● **Your task**: Which lines run from the line with "forallb p s'" through the line with "Definition lower (s" in the entries below? Print them exactly, both ends included, and nothing more.
Given data Start Marker
(** * Resume / job-description matcher: the scoring core of [resume_parser.py]

    A shallow embedding of [preprocess_text], [ResumeParser.extract_skills],
    [score_resume_by_skills], [score_resume_by_text_similarity] and
    [calculate_final_resume_score], and the properties of the scoring
    contract proved (or refuted) on it.

    Conventions of the model.
    - A Python [str] is a [string]; its characters are the code points
      U+0000..U+00FF, classified as CPython classifies them for [str]
      patterns ([\w], [\s], [str.lower], [str.strip], [str.isdigit]).
    - A Python [float] is a binary64 [float]; [round(x, 2)] is [round2].
      A NumPy [float64] scalar holds a binary64 value as well, but it
      stays a NumPy scalar in arithmetic and rounds as NumPy does
      ([np_round2]); a [number] tells the two apart.
    - A Python [set] of strings is a [gset string]; a [list] is a [list].
    - A call that can raise returns a [result]; [try ... except Exception]
      is [try_except].
    - The TF-IDF vectoriser and the cosine similarity of scikit-learn are
      not part of the repository: they are a parameter of the model. *)

From Stdlib Require Import ZArith NArith Ascii String List Bool Lia.
From Stdlib Require Import PrimFloat FloatOps SpecFloat Uint63.
From stdpp Require Import base decidable option list sets gmap strings sorting.

Local Open Scope string_scope.

(* Decimal literals such as [14.37] stand for the nearest double, as in
   Python. *)
Set Warnings "-inexact-float".

(** ** Characters *)

Module Char.

Definition code (c : ascii) : N := N_of_ascii c.

Definition between (lo hi : N) (c : ascii) : bool :=
  ((lo <=? code c) && (code c <=? hi))%N.

Definition is_code (n : N) (c : ascii) : bool := (code c =? n)%N.

(** [[A-Za-z]] *)
Definition is_ascii_letter (c : ascii) : bool :=
  between 65 90 c || between 97 122 c.

(** [\w] of a [str] pattern: alphanumeric code points and the underscore. *)
Definition is_word (c : ascii) : bool :=
  between 48 57 c || between 65 90 c || is_code 95 c || between 97 122 c
  || is_code 170 c || between 178 179 c || is_code 181 c || between 185 186 c
  || between 188 190 c || between 192 214 c || between 216 246 c
  || between 248 255 c.

(** [\s] of a [str] pattern, which is also what [str.strip()] removes. *)
Definition is_space (c : ascii) : bool :=
  between 9 13 c || between 28 32 c || is_code 133 c || is_code 160 c.

(** One character of [str.isdigit]. *)
Definition is_digit (c : ascii) : bool :=
  between 48 57 c || between 178 179 c || is_code 185 c.

(** One character of [str.lower]. *)
Definition lower (c : ascii) : ascii :=
  if between 65 90 c || between 192 214 c || between 216 222 c
  then ascii_of_N (code c + 32)
  else c.

(** [[\n\t\r]] *)
Definition is_line_break (c : ascii) : bool := is_code 10 c || is_code 9 c || is_code 13 c.

(** [[^\w\s\.\-]] *)
Definition is_punctuation (c : ascii) : bool :=
  negb (is_word c || is_space c || is_code 46 c || is_code 45 c).

(** [[\w\+\#\.\-]] *)
Definition is_tech (c : ascii) : bool :=
  is_word c || is_code 43 c || is_code 35 c || is_code 46 c || is_code 45 c.

End Char.

(** ** Strings *)

Module Str.

Fixpoint map (f : ascii -> ascii) (s : string) : string :=
  match s with
  | "" => ""
  | String c s' => String (f c) (map f s')
  end.

Fixpoint forallb (p : ascii -> bool) (s : string) : bool :=
  match s with
  | "" => true
  | String c s' => p c && forallb p s'
  end.

Definition is_empty (s : string) : bool :=
  match s with "" => true | _ => false end.

(** [s.lower()] *)
Definition lower (s : string) : string := map Char.lower s.

(** [s.isdigit()]: every character is a digit and there is at least one. *)
Definition isdigit (s : string) : bool := negb (is_empty s) && forallb Char.is_digit s.

Fixpoint lstrip (s : string) : string :=
  match s with
  | "" => ""
  | String c s' => if Char.is_space c then lstrip s' else s
  end.

Fixpoint rstrip (s : string) : string :=
  match s with
  | "" => ""
  | String c s' =>
      let r := rstrip s' in
      if Char.is_space c && is_empty r then "" else String c r
  end.

(** [s.strip()] *)
Definition strip (s : string) : string := rstrip (lstrip s).

(** The last character of [s], or [prev] when [s] is empty. *)
Fixpoint last (prev : option ascii) (s : string) : option ascii :=
  match s with
  | "" => prev
  | String c s' => last (Some c) s'
  end.

Definition head (s : string) : option ascii :=
  match s with "" => None | String c _ => Some c end.

(** [s] starts with [p]: what follows [p]. *)
Fixpoint strip_prefix (p s : string) : option string :=
  match p, s with
  | "", _ => Some s
  | String a p', String b s' => if Ascii.eqb a b then strip_prefix p' s' else None
  | String _ _, "" => None
  end.

End Str.

(** ** Regular-expression substitutions of [preprocess_text] *)

(** [re.sub(r'[...]', ' ', s)] for a one-character class. *)
Definition sub_class (hit : ascii -> bool) (s : string) : string :=
  Str.map (fun c => if hit c then " "%char else c) s.

(** [re.sub(r'\s+', ' ', s)]: [in_run] tells that the previous character
    belonged to the run of whitespace being replaced. *)
Fixpoint sub_space_runs (in_run : bool) (s : string) : string :=
  match s with
  | "" => ""
  | String c s' =>
      if Char.is_space c
      then (if in_run then sub_space_runs true s'
            else String " " (sub_space_runs true s'))
      else String c (sub_space_runs false s')
  end.

Definition preprocess_text (text : string) : string :=
  if Str.is_empty text then ""
  else
    let text := sub_class Char.is_line_break text in
    let text := sub_space_runs false text in
    let text := sub_class Char.is_punctuation text in
    Str.strip text.

(** ** The two regular expressions of the skill code *)

Module Re.

Definition word_char (c : option ascii) : bool :=
  match c with Some c => Char.is_word c | None => false end.

(** [\b] between the character [prev] (if any) and the text [rest]:
    exactly one side is a word character. *)
Definition at_boundary (prev : option ascii) (rest : string) : bool :=
  xorb (word_char prev) (word_char (Str.head rest)).

(** [r'\b' + re.escape(p) + r'\b'] matched at the start of [s], the
    character before [s] being [prev]. *)
Definition match_word_at (prev : option ascii) (p s : string) : bool :=
  at_boundary prev s &&
  match Str.strip_prefix p s with
  | Some rest => at_boundary (Str.last prev p) rest
  | None => false
  end.

Fixpoint search_word_from (prev : option ascii) (p s : string) : bool :=
  match_word_at prev p s ||
  match s with
  | "" => false
  | String c s' => search_word_from (Some c) p s'
  end.

(** [re.search(r'\b' + re.escape(p) + r'\b', s)] is not [None]. *)
Definition search_word (p s : string) : bool := search_word_from None p s.

(** [[\w\+\#\.\-]{2,}\b] after [n] characters of the repetition have been
    taken, the last one being [prev]: the longest continuation first,
    shorter ones on backtracking. *)
Fixpoint tech_tail (prev : ascii) (n : nat) (s : string) : option string :=
  let stop :=
    if (2 <=? n)%nat && at_boundary (Some prev) s then Some "" else None in
  match s with
  | "" => stop
  | String c s' =>
      if Char.is_tech c
      then match tech_tail c (S n) s' with
           | Some t => Some (String c t)
           | None => stop
           end
      else stop
  end.

(** [r'\b[A-Za-z][\w\+\#\.\-]{2,}\b'] matched at the start of [s]. *)
Definition tech_match_at (prev : option ascii) (s : string) : option string :=
  match s with
  | "" => None
  | String c s' =>
      if at_boundary prev s && Char.is_ascii_letter c
      then String c <$> tech_tail c 0 s'
      else None
  end.

(** [re.findall]: matches from left to right, the scan resuming after
    each match; [skip] counts the characters of the last match that are
    still ahead. *)
Fixpoint findall_tech_from (prev : option ascii) (skip : nat) (s : string)
  : list string :=
  match s with
  | "" => []
  | String c s' =>
      match skip with
      | S k => findall_tech_from (Some c) k s'
      | O =>
          match tech_match_at prev s with
          | Some tok => tok :: findall_tech_from (Some c) (String.length tok - 1) s'
          | None => findall_tech_from (Some c) 0 s'
          end
      end
  end.

(** [re.findall(r'\b[A-Za-z][\w\+\#\.\-]{2,}\b', s)] *)
Definition findall_tech (s : string) : list string := findall_tech_from None 0 s.

End Re.

(** ** Floating-point numbers *)

Module Float.

(** [float(n)] for a length [n]; lengths are below [2^53], where the
    conversion is exact. *)
Definition of_nat (n : nat) : float :=
  PrimFloat.of_uint63 (Uint63.of_Z (Z.of_nat n)).

(** The integer nearest to [n / d], ties going to the even one
    ([0 <= n], [0 < d]). *)
Definition round_half_even (n d : Z) : Z :=
  let q := (n / d)%Z in
  match (2 * (n mod d) ?= d)%Z with
  | Lt => q
  | Gt => (q + 1)%Z
  | Eq => if Z.even q then q else (q + 1)%Z
  end.

(** [round(x, 2)] of CPython: the exact value of [x] is rounded to two
    decimals, ties to even, and the double nearest to that decimal is
    returned; NaN, the infinities and the zeros round to themselves.
    [x] is [m * 2^e] with [m] of 53 bits (fewer for subnormals).  From
    [e = -6] on, [x] is an integer or its neighbouring doubles are [1/64]
    or more away, farther than twice the [0.005] by which rounding can move
    it, so [x] itself is the nearest double.  Below, the [k < 2^53]
    hundredths convert exactly and the division by [100] rounds once. *)
Definition round2 (x : float) : float :=
  match Prim2SF x with
  | S754_finite s m e =>
      if (-6 <=? e)%Z then x
      else
        let k := round_half_even (Z.pos m * 100) (2 ^ (- e)) in
        let r := (PrimFloat.of_uint63 (Uint63.of_Z k) / 100)%float in
        if s then (- r)%float else r
  | _ => x
  end.

(** [rint(x)]: the integer nearest to [x], ties going to the even one,
    with the sign of [x]; an [x] whose exponent is not negative is an
    integer already. *)
Definition rint (x : float) : float :=
  match Prim2SF x with
  | S754_finite s m e =>
      if (0 <=? e)%Z then x
      else
        let k := round_half_even (Z.pos m) (2 ^ (- e)) in
        let r := PrimFloat.of_uint63 (Uint63.of_Z k) in
        if s then (- r)%float else r
  | _ => x
  end.

(** [round(x, 2)] of a NumPy [float64] scalar: NumPy multiplies by [100.0],
    takes [rint] and divides by [100.0], each in double precision. *)
Definition np_round2 (x : float) : float := (rint (x * 100) / 100)%float.

End Float.

(** ** Python floats and NumPy scalars *)

Inductive number : Type :=
  | PyFloat (x : float)
  | NpFloat64 (x : float).

Definition number_value (n : number) : float :=
  match n with PyFloat x => x | NpFloat64 x => x end.

(** An arithmetic operation on two numbers: the result is a NumPy scalar
    as soon as one operand is. *)
Definition number_op (op : float -> float -> float) (a b : number) : number :=
  match a, b with
  | PyFloat x, PyFloat y => PyFloat (op x y)
  | _, _ => NpFloat64 (op (number_value a) (number_value b))
  end.

Definition number_mul : number -> number -> number := number_op PrimFloat.mul.
Definition number_add : number -> number -> number := number_op PrimFloat.add.

(** [round(n, 2)]: the built-in [round] calls the [__round__] of its
    argument. *)
Definition number_round2 (n : number) : number :=
  match n with
  | PyFloat x => PyFloat (Float.round2 x)
  | NpFloat64 x => NpFloat64 (Float.np_round2 x)
  end.

(** ** Exceptions *)

(** The exceptions the scoring code can meet, all of them subclasses of
    [Exception]. *)
Inductive exception : Type :=
  | ZeroDivisionError
  | ValueError (msg : string)
  | ImportError (msg : string)
  | OtherException (name msg : string).

(** [str(e)] *)
Definition exception_str (e : exception) : string :=
  match e with
  | ZeroDivisionError => "division by zero"
  | ValueError msg => msg
  | ImportError msg => msg
  | OtherException _ msg => msg
  end.

Inductive result (A : Type) : Type :=
  | Ok (a : A)
  | Raise (e : exception).

Arguments Ok {A} a.
Arguments Raise {A} e.

Definition bind {A B} (r : result A) (k : A -> result B) : result B :=
  match r with
  | Ok a => k a
  | Raise e => Raise e
  end.

Notation "'let?' x := r 'in' k" := (bind r (fun x => k))
  (at level 10, x pattern, r at level 100, k at level 200).

(** [try: body  except Exception as e: handler(e)] *)
Definition try_except {A} (body : result A) (handler : exception -> result A)
  : result A :=
  match body with
  | Ok a => Ok a
  | Raise e => handler e
  end.

(** [a / b] on two lengths. *)
Definition truediv (a b : nat) : result float :=
  match b with
  | O => Raise ZeroDivisionError
  | S _ => Ok (Float.of_nat a / Float.of_nat b)%float
  end.

(** ** The skill dictionary *)

Definition COMMON_SKILLS : list (string * list string) :=
  [ ("programming",
      ["python"; "java"; "javascript"; "c++"; "ruby"; "php"; "swift";
       "typescript"; "kotlin"; "golang"; "rust"]);
    ("web_dev",
      ["html"; "css"; "react"; "angular"; "vue"; "node.js"; "django";
       "flask"; "express"; "bootstrap"; "jquery"]);
    ("databases",
      ["sql"; "mongodb"; "postgresql"; "mysql"; "oracle"; "redis";
       "elasticsearch"; "dynamodb"; "firebase"]);
    ("devops",
      ["aws"; "azure"; "gcp"; "docker"; "kubernetes"; "jenkins";
       "terraform"; "git"; "ci/cd"; "github actions"]);
    ("data_science",
      ["machine learning"; "data analysis"; "pandas"; "numpy";
       "scikit-learn"; "tensorflow"; "pytorch"; "r"; "tableau"; "power bi"]);
    ("soft_skills",
      ["teamwork"; "leadership"; "communication"; "problem solving";
       "critical thinking"; "time management"]) ].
Given data End Marker
● **Completed exercise**:
  | String c s' => p c && forallb p s'
  end.

Definition is_empty (s : string) : bool :=
  match s with "" => true | _ => false end.

(** [s.lower()] *)
Definition lower (s : string) : string := map Char.lower s.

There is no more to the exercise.